GenEval 2: Addressing Benchmark Drift in Text-to-Image Evaluation (2512.16853v1)

Published 18 Dec 2025 in cs.CV and cs.AI

Abstract: Automating Text-to-Image (T2I) model evaluation is challenging; a judge model must be used to score correctness, and test prompts must be selected to be challenging for current T2I models but not the judge. We argue that satisfying these constraints can lead to benchmark drift over time, where the static benchmark judges fail to keep up with newer model capabilities. We show that benchmark drift is a significant problem for GenEval, one of the most popular T2I benchmarks. Although GenEval was well-aligned with human judgment at the time of its release, it has drifted far from human judgment over time -- resulting in an absolute error of as much as 17.7% for current models.
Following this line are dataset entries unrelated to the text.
Lemma x_popBigInt i (Q : res u256 -> vm VS -> Prop) :
  ex v0 v rl df (i :: ds) -> zlen i <= MaxInt32 -> - MaxInt64 + 2 * MaxInt32 <= df <= MaxInt32 ->
  0 <= rl <= MaxInt32 ->
  (forall v' m, ex v0 v' rl (df - (8 + zlen i)) ds -> decode i = inl (uval m) -> 0 <= uval m < 2 ^ 255 -> Q (Ok m) v') ->
  (forall v' e, decode i = inr e -> Q (Err e) v') ->
  wp (S := VS) (popBigInt (S := VS) true) Q v.
Proof.
  intros E Hi Hd Hr HQ HQe. unfold popBigInt. apply wp_bind.
  eapply x_pop; [exact E|words; lia|words; lia|words; lia|]. clear E. intros v' E. cbv iota in E.
  apply wp_bind, vwp_read, wp_lift. pose proof (decode_spec i) as Hdec.
  destruct (AsBigInt i) as [m|e| |]; [|by apply HQe|done|done].
  pose proof (uval_range m). destruct Hdec. eapply HQ; [exact E|done|lia].
Qed.

Lemma x_pushBigInt n (Q : res unit -> vm VS -> Prop) :
  ex v0 v rl df ds -> - MaxInt64 <= df <= MaxInt32 -> rl <= MaxInt64 ->
  (forall v' b, canonical b (uval n) -> ex v0 v' rl (8 + zlen b + df) (b :: ds) -> Q (Ok tt) v') ->
  wp (S := VS) (pushBigInt (S := VS) n true) Q v.
Proof.
  intros E Hd Hr HQ. unfold pushBigInt. apply wp_bind, vwp_alloc. pose proof (BigIntBytes_len n).
  eapply x_push; [exact E|words; lia|exact Hd|exact Hr|exact I|]. cbv iota. intros v' E'.
  eapply HQ; [apply BigIntBytes_canonical|]. by rewrite (Z.add_comm (8 + _)).
Qed.
End Step.

Lemma ex_df_eq v0 v rl df df' ds : ex v0 v rl df ds -> df = df' -> ex v0 v rl df' ds.
Proof. by intros ? <-. Qed.

(** How an opcode may end, once its operands are decoded. *)
Section Ends.
Context (v v1 : vm VS) (cost : Z) (g : list Z -> num_result) (args rest : list bytes) (xs : list Z).
Context (Hxs : decode_all args = inl xs) (Hc : 0 <= operands_cost args <= MaxInt32) (Hr : vm_runLimit v - cost <= MaxInt32).
Context (E : ex v v1 (vm_runLimit v - cost) (- operands_cost args) rest).

Lemma end_bool c : g xs = NumBool c -> wp (S := VS) (pushBool (S := VS) c true) (num_post v cost g args rest) v1.
Proof.
  intros Hg. eapply x_pushBool; [exact E|words; lia|words; lia|]. intros v' E'. unfold num_post. rewrite Hxs, Hg.
  split; [done|]. by rewrite Z.add_comm in E'.
Qed.

Lemma end_int n : g xs = NumInt (uval n) -> wp (S := VS) (pushBigInt (S := VS) n true) (num_post v cost g args rest) v1.
Proof.
  intros Hg. eapply x_pushBigInt; [exact E|words; lia|words; lia|]. intros v' b Hb E'. unfold num_post. rewrite Hxs, Hg.
  split; [done|]. by exists b.
Qed.

Lemma end_err e : g xs = NumErr e -> wp (S := VS) (throw e) (num_post v cost g args rest) v1.
Proof using Hxs Hc Hr E. intros Hg. apply wp_throw. unfold num_post. by rewrite Hxs, Hg. Qed.

Lemma end_none : g xs = NumNone -> wp (S := VS) (mret tt) (num_post v cost g args rest) v1.
Proof using Hxs Hc Hr E. intros Hg. apply wp_ret. unfold num_post. by rewrite Hxs, Hg. Qed.

(** The sign test on a 256-bit result recovers the range test on the integer. *)
Lemma end_signed n z :
  g xs = int255 z -> uval n = z mod 2 ^ 256 -> - 2 ^ 255 <= z < 2 ^ 256 ->
  wp (S := VS) (push_signed (S := VS) n) (num_post v cost g args rest) v1.
Proof.
  intros Hg Hn Hz. unfold push_signed. rewrite Sign_uval, Hn. unfold int255 in Hg.
  destruct (decide (0 <= z)) as [Hz0|Hz0].
  - rewrite Z.mod_small by lia. destruct (Z.ltb_spec z (2 ^ 255)) as [Hlt|Hge].
    + replace (_ <? 0) with false by (destruct (z =? 0); done). apply end_int.
      rewrite Hn, Z.mod_small by lia. rewrite Hg. by replace (0 <=? z) with true by lia.
    + replace (z =? 0) with false by lia. apply end_err. rewrite Hg. by rewrite andb_false_r.
  - replace (z mod 2 ^ 256) with (z + 2 ^ 256) by (apply (Z.mod_unique _ _ (-1)); lia).
    replace (z + 2 ^ 256 =? 0) with false by lia. replace (z + 2 ^ 256 <? 2 ^ 255) with false by lia.
    apply end_err. rewrite Hg. by replace (0 <=? z) with false by lia.
Qed.
End Ends.
End Numeric.

(** Pops one operand; a malformed one ends the opcode. *)
Ltac num_pop :=
  match goal with
  | E : ex _ ?w _ _ _ |- wp _ _ ?w =>
      apply wp_bind; eapply x_popBigInt;
        [exact E|words; lia|words; lia|words; lia|
        |intros ? ? Hd; unfold num_post; cbn [decode_all];
         repeat match goal with H : decode _ = _ |- _ => rewrite H end; reflexivity];
      clear E; let m := fresh "m" in let Hm := fresh "Hm" in let Hb := fresh "Hb" in
      intros ? m E Hm Hb
  end.

(** Collects the decoded operands and puts the accumulated gas in the form of the
    lemmas above. *)
Ltac num_ready :=
  match goal with
  | E : ex ?v ?w _ _ ?rest |- wp _ (num_post _ ?cost ?g ?args _) ?w =>
      let Hx := fresh "Hx" in
      eassert (decode_all args = inl _) as Hx
        by (cbn [decode_all]; repeat match goal with H : decode _ = _ |- _ => rewrite H end; reflexivity);
      assert (ex v w (vm_runLimit v - cost) (- operands_cost args) rest) as E0
        by (eapply ex_df_eq; [exact E|unfold operands_cost; cbn [foldr]; lia]);
      assert (0 <= operands_cost args <= MaxInt32) by (unfold operands_cost; cbn [foldr]; words; lia);
      assert (vm_runLimit v - cost <= MaxInt32) by lia;
      clear E; rename E0 into E; cbv zeta
  end.

(** Ends an opcode with the lemma for its last call. *)
Tactic Notation "num_end" uconstr(lem) :=
  lazymatch goal with
  | Hx : decode_all ?args = inl ?xs, Hc : 0 <= operands_cost ?args <= MaxInt32, Hr : _ - ?cost <= MaxInt32,
    E : ex ?v ?w _ _ ?rest |- wp _ (num_post ?v ?cost ?g ?args ?rest) ?w =>
      eapply (lem v w cost g args rest xs Hx Hc Hr E); cbn [unary binary ternary]
  end.

(** Comparisons of decoded operands. *)
Ltac num_compare :=
  rewrite ?Cmp_uval, ?uval_NewInt by (words; lia); cbn [cmp_result];
  repeat match goal with
    | |- context [if ?b then _ else _] => let H := fresh in destruct b eqn:H; zbool
    end;
  cbn; f_equal; lia.

Section Spec.
Context {U : Uint256} {UL : Uint256Laws U} {C : Crypto} {CL : CryptoLaws C}.

Abbreviation VS := ValueStore.
#[local] Instance some_unit_s : SomeHeap VS := tt.

Lemma numeric_wp run f n cost g (v : vm VS) (args rest : list bytes) :
  num_op f = Some (n, cost, g) -> length args = n ->
  vm_dataStack v = args ++ rest -> Forall small args ->
  vm_deferredCost v = 0 -> cost <= vm_runLimit v <= MaxInt32 ->
  wp (S := VS) (exec (S := VS) run f) (num_post v cost g args rest) v.
Proof.
  intros Hf Hn Hds Hargs Hdf Hrl.
  assert (E : ex v v (vm_runLimit v) 0 (args ++ rest)) by (by split).
  destruct f; simplify_eq/=;
    repeat (destruct args as [|? args]; simplify_eq/=; try discriminate);
    repeat match goal with H : Forall small (_ :: _) |- _ => apply Forall_cons in H as [? H] end;
    unfold small in *;
    repeat match goal with H : zlen ?b <= 1000 |- _ =>
      lazymatch goal with _ : 0 <= zlen b |- _ => fail | _ => pose proof (zlen_nonneg b) end end;
    unfold op1Add, op1Sub, op2Mul, op2Div, opNot, op0NotEqual, opAdd, opSub, opMul, opDiv, opMod, opLshift, opRshift,
      opNumEqual, opNumNotEqual, opNumEqualVerify, opLessThan, opGreaterThan, opLessThanOrEqual,
      opGreaterThanOrEqual, doNumCompare, opMin, opMax, opWithin;
    xs; xs; repeat num_pop; num_ready.
  (* 1ADD, 1SUB, 2MUL, 2DIV, NOT, 0NOTEQUAL *)
  - num_end end_signed; [done|by rewrite uAdd_uval, uval_NewInt by (words; lia)|lia].
  - num_end end_signed; [done|by rewrite uSub_uval, uval_NewInt by (words; lia)|lia].
  - num_end end_signed; [done|by rewrite uMul_uval, uval_NewInt, Z.mul_comm by (words; lia)|lia].
  - num_end end_int. by rewrite Rsh_uval by lia.
  - num_end end_bool. num_compare.
  - num_end end_bool. num_compare.
  (* ADD, SUB, MUL, DIV, MOD, LSHIFT, RSHIFT *)
  - num_end end_signed; [done|by rewrite uAdd_uval|lia].
  - num_end end_signed; [done|by rewrite uSub_uval|lia].
  - pose proof (MulOverflow_uval m0 m) as [Hp Ho]. destruct (MulOverflow m0 m) as [p o]. cbn [fst snd] in Hp, Ho.
    subst o. destruct (Z.leb_spec (2 ^ 256) (uval m0 * uval m)); cbn [orb].
    + num_end end_err. unfold int255. replace (uval m0 * uval m <? 2 ^ 255) with false by lia. by rewrite andb_false_r.
    + change (if Sign p <? 0 then _ else _) with (push_signed (S := VS) p). num_end end_signed; [done|done|nia].
  - rewrite IsZero_uval. destruct (Z.eqb_spec (uval m) 0) as [Hz|Hz].
    + num_end end_err. by rewrite Hz.
    + num_end end_int. rewrite uDiv_uval by done. by replace (uval m =? 0) with false by lia.
  - rewrite IsZero_uval. destruct (Z.eqb_spec (uval m) 0) as [Hz|Hz].
    + num_end end_err. by rewrite Hz.
    + num_end end_int. rewrite uMod_uval by done. by replace (uval m =? 0) with false by lia.
  - rewrite LtUint64_uval. num_end end_signed; [done| |].
    + destruct (Z.ltb_spec (uval m) 256); [|by rewrite uval_NewInt by (words; lia)].
      by rewrite Lsh_uval, Uint64_uval, u64_id, Zmod_mod by (rewrite ?Uint64_uval, ?u64_id; words; lia).
    + destruct (uval m <? 256); [|lia]. pose proof (Z.mod_pos_bound (uval m0 * 2 ^ uval m) (2 ^ 256) ltac:(lia)). lia.
  - rewrite LtUint64_uval. num_end end_int. destruct (Z.ltb_spec (uval m) 256).
    + by rewrite Rsh_uval, Uint64_uval, u64_id by (rewrite ?Uint64_uval, ?u64_id; words; lia).
    + rewrite uval_NewInt by (words; lia). rewrite Z.div_small; [done|].
      split; [lia|]. eapply Z.lt_le_trans; [apply Hb0|]. apply Z.pow_le_mono_r; lia.
  (* the comparisons *)
  - num_end end_bool. num_compare.
  - rewrite Eq_uval. destruct (uval m0 =? uval m) eqn:He.
    + num_end end_none. by rewrite He.
    + num_end end_err. by rewrite He.
  - num_end end_bool. num_compare.
  - num_end end_bool. num_compare.
  - num_end end_bool. num_compare.
  - num_end end_bool. num_compare.
  - num_end end_bool. num_compare.
  (* MIN, MAX, WITHIN *)
  - destruct (Z.gtb_spec (Cmp m0 m) 0) as [Hcmp|Hcmp]; num_end end_int; f_equal; rewrite Cmp_uval in Hcmp;
      destruct (Z.ltb_spec (uval m0) (uval m)), (Z.eqb_spec (uval m0) (uval m)); lia.
  - destruct (Z.ltb_spec (Cmp m0 m) 0) as [Hcmp|Hcmp]; num_end end_int; f_equal; rewrite Cmp_uval in Hcmp;
      destruct (Z.ltb_spec (uval m0) (uval m)), (Z.eqb_spec (uval m0) (uval m)); lia.
  - num_end end_bool. num_compare.
Qed.

(** C31.  Every arithmetic opcode computes its reference semantics on mathematical
    integers, for operands of at most 1000 bytes on top of any stack, with no
    deferred cost and a run limit that covers the opcode's cost and is at most
    2^31 - 1: the result is pushed in its shortest encoding, a comparison as a
    boolean; the error is that of the first malformed operand or the opcode's own;
    the opcode's cost is paid, the operands' cost refunded and the result's
    charged. *)
Theorem numeric_spec run f n cost g (v : vm VS) (args rest : list bytes) :
  num_op f = Some (n, cost, g) -> length args = n ->
  vm_dataStack v = args ++ rest -> Forall small args ->
  vm_deferredCost v = 0 -> cost <= vm_runLimit v <= MaxInt32 ->
  exists r v', exec (S := VS) run f (tt, v) = (r, (tt, v')) /\ num_post v cost g args rest r v'.
Proof.
  intros H1 H2 H3 H4 H5 H6. pose proof (numeric_wp run f n cost g v args rest H1 H2 H3 H4 H5 H6 tt) as Hw.
  destruct (exec _ _ _) as [r [[] v']]. by exists r, v'.
Qed.

Lemma canonical_pos (b : byte) (l : bytes) : last (b :: l) <> Some x00 -> 0 < le_val (b :: l).
Proof.
  revert b. induction l as [|c l IH]; intros b Hl; rewrite le_val_cons; pose proof (b2z_range b).
  - change (le_val []) with 0. enough (b2z b <> 0) by lia. intros Hz. apply Hl. cbn. f_equal.
    by apply b2z_inj.
  - specialize (IH c Hl). lia.
Qed.

Lemma canonical_unique b c z : canonical b z -> canonical c z -> b = c.
Proof.
  revert c z. induction b as [|x b IH]; intros [|y c] z [Hb1 Hb2] [Hc1 Hc2]; [done| | |].
  - apply canonical_pos in Hc2. change (le_val []) with 0 in Hb1. lia.
  - apply canonical_pos in Hb2. change (le_val []) with 0 in Hc1. lia.
  - rewrite le_val_cons in Hb1, Hc1. pose proof (b2z_range x). pose proof (b2z_range y).
    assert (Hxy : b2z x = b2z y).
    { rewrite <- (Z.mod_small (b2z x) 256), <- (Z.mod_small (b2z y) 256) by done.
      rewrite <- (Z_mod_plus_full (b2z x) (le_val b) 256), <- (Z_mod_plus_full (b2z y) (le_val c) 256). f_equal. lia. }
    f_equal; [by apply b2z_inj|]. apply (IH c (le_val b)); split; try lia.
    + destruct b; [done|exact Hb2].
    + destruct c; [done|exact Hc2].
Qed.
This level of drift strongly suggests that GenEval has been saturated for some time, as we verify via a large-scale human study. To help fill this benchmarking gap, we introduce a new benchmark, GenEval 2, with improved coverage of primitive visual concepts and higher degrees of compositionality, which we show is more challenging for current models. We also introduce Soft-TIFA, an evaluation method for GenEval 2 that combines judgments for visual primitives, which we show is more well-aligned with human judgment and argue is less likely to drift from human-alignment over time (as compared to more holistic judges such as VQAScore). Although we hope GenEval 2 will provide a strong benchmark for many years, avoiding benchmark drift is far from guaranteed and our work, more generally, highlights the importance of continual audits and improvement for T2I and related automated model evaluation benchmarks.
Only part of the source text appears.